The next day when Chabela opens the coffin, it appears that miraculously Rey has risen from the dead. As his corpse is not inside the coffin, he has ascended into heaven ("as his brother in the Second Age, Jesus Christ, has done as well"). Rey has also left a gift for his congregration: a guitar for the Third Millennium and his followers. Chabela delivers the guitar to the one-eyed guitarist, who becomes the new supreme leader of the sect.
Cast
- Jorge Martínez de Hoyos as Reynaldo Olmos-Camargo
- Ana Luisa Peluffo as Chabela (affectionate name for Isabel)
- Maritza Olivares as Martina
- Ernesto Gómez-Cruz as the one-eyed hairdresser, singer and guitarist
- Mario García-González
- Max Kerlow as preacher Hermano Donald (Brother Donald)
- Gastón Melo
- Roberto 'Flaco'* Guzmán (*'Skinny')
- Gloria Mestre
- María Prado
- Marta Zamora
- Aurora Alonso
- Juan Ángel Martínez
- Lina Montes
- Paloma Zozaya
- Marcelo Villamil
—
Production design, Alberto Ladrón de Guevara.

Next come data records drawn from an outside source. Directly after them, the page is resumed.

(* ===== verification/Scheduler.v ===== *)
(** * The request scheduler of the inference server

    Source: [src/arctic_platform/inference/server/scheduler.py].

    Routing functions are pure functions of the request and the worker states.  The scheduler
    object is the record [sched]; a worker state is a mutable object shared between the
    worker list and the tasks that were routed to it, so every one carries its identity
    [ws_obj], and a task that outlives the removal of its worker still refers to the old
    object.  [_process_request] is a coroutine: one turn of its routing loop is
    [process_turn], its completion (result, error or cancellation, with the [finally] block)
    is [process_complete], and [sched_step] interleaves the turns of all tasks with the
    management calls, which run to completion on the event loop.

    Streams are the second user of the counters.  [stream_generate] enters a stream in
    [_streams]; its reader polls for a worker ([stream_turn], one turn of the loop of
    [ClientStream._fetch_batch] in [streaming.py]), which counts it in [active_requests] and in
    [streaming_requests]; [abort] marks it, and [finish], after the stream's last event
    ([stream_completed]) or at the end of the cleanup of an abort ([stream_cleanup]), gives both
    counts back.  The steps of streams are interleaved with all others in [sched_step].  What a
    stream carries is modelled in StreamBuffer.v to StreamDelivery.v.

    Load ratios are exact rationals, times are integers.  [hash] of a routing key and of a
    prompt are parameters (Python salts them), and so is the check of a stream's prompt and
    parameters.  Metrics, diagnostics and the two polling loops are not modelled. *)

From stdpp Require Import prelude strings gmap list sorting.
From Stdlib Require Import ZArith QArith Lia ZifyNat ZifyBool.
From S2P Require Import Prelude Dict.
Local Open Scope nat_scope.

(** ** Data *)

Record worker_state := WorkerState {
  ws_obj : nat;
  concurrency_limit : Z;
  active_requests : Z;
  streaming_requests : Z;
  available : bool;
  quarantined : bool;
}.

Definition schedulable (w : worker_state) : bool := available w && negb (quarantined w).

Definition new_worker (obj : nat) (limit : Z) : worker_state := WorkerState obj (Z.max 1 limit) 0 0 true false.

Definition set_active (n : Z) (w : worker_state) : worker_state :=
  WorkerState (ws_obj w) (concurrency_limit w) n (streaming_requests w) (available w) (quarantined w).

Definition quarantine (w : worker_state) : worker_state :=
  WorkerState (ws_obj w) (concurrency_limit w) (active_requests w) (streaming_requests w) false true.

Record request := Request { prefix_hash : option Z; routing_key : option string; strict : bool }.

Record assignment := Assignment { as_worker : nat; as_last_used : Z }.

(** ** Routing *)

(** [ws.active_requests / max(ws.concurrency_limit, 1)]. *)
Definition load (w : worker_state) : Q := Qmake (active_requests w) (Z.to_pos (Z.max (concurrency_limit w) 1)).

Definition Qltb (x y : Q) : bool := negb (Qle_bool y x).

(** [ws.schedulable and ws.concurrency_limit > 0]. *)
Definition can_receive (w : worker_state) : bool := schedulable w && (0 <? concurrency_limit w)%Z.

Definition routing_candidates (ws : list worker_state) : list nat :=
  (filter (fun iw => can_receive iw.2 = true) (imap pair ws)).*1.

(** [workers[i]] for an index that comes from the list itself. *)
Definition worker_at (ws : list worker_state) (i : nat) : worker_state :=
  default (WorkerState 0 0 0 0 false false) (ws !! i).

Definition load_at (ws : list worker_state) (i : nat) : Q := load (worker_at ws i).

Definition min_of (lt : nat -> nat -> bool) (l : list nat) : res nat :=
  match py_min lt l with Some i => Ok i | None => Raise (ValueError "min() arg is an empty sequence") end.

Definition least_loaded_routing (ws : list worker_state) : res nat :=
  let candidates := match routing_candidates ws with [] => seq 0 (length ws) | c => c end in
  min_of (by_key (load_at ws) Qltb) candidates.

(** [ws.active_requests < ws.concurrency_limit * _PREFIX_LOAD_THRESHOLD], the threshold being 0.85. *)
Definition under_threshold (w : worker_state) : bool :=
  (100 * active_requests w <? 85 * concurrency_limit w)%Z.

Set decoration, Raúl Serrano.
Songs
- Roca de la Eternidad (Rock of Ages) by August Montague, Thomas Hastings
- Dos almas (Two Souls) by Fabián
- Aventurera (Adventuress) by Agustín Lara
- Virgen de medianoche (Midnight Virgin) by Pedro Galindo
- La flauta de Bartolo (Bartolo's Flute), by Joe Quijano
- El dulce taconeo de tus pisadas (The Soft Heels of Your Footsteps) by Juan Ángel Martínez
Production
The film was shot in Mexico by Churubusco Studios at the outskirts of Mexico City, Ixmiquilpan, and Xochimilco.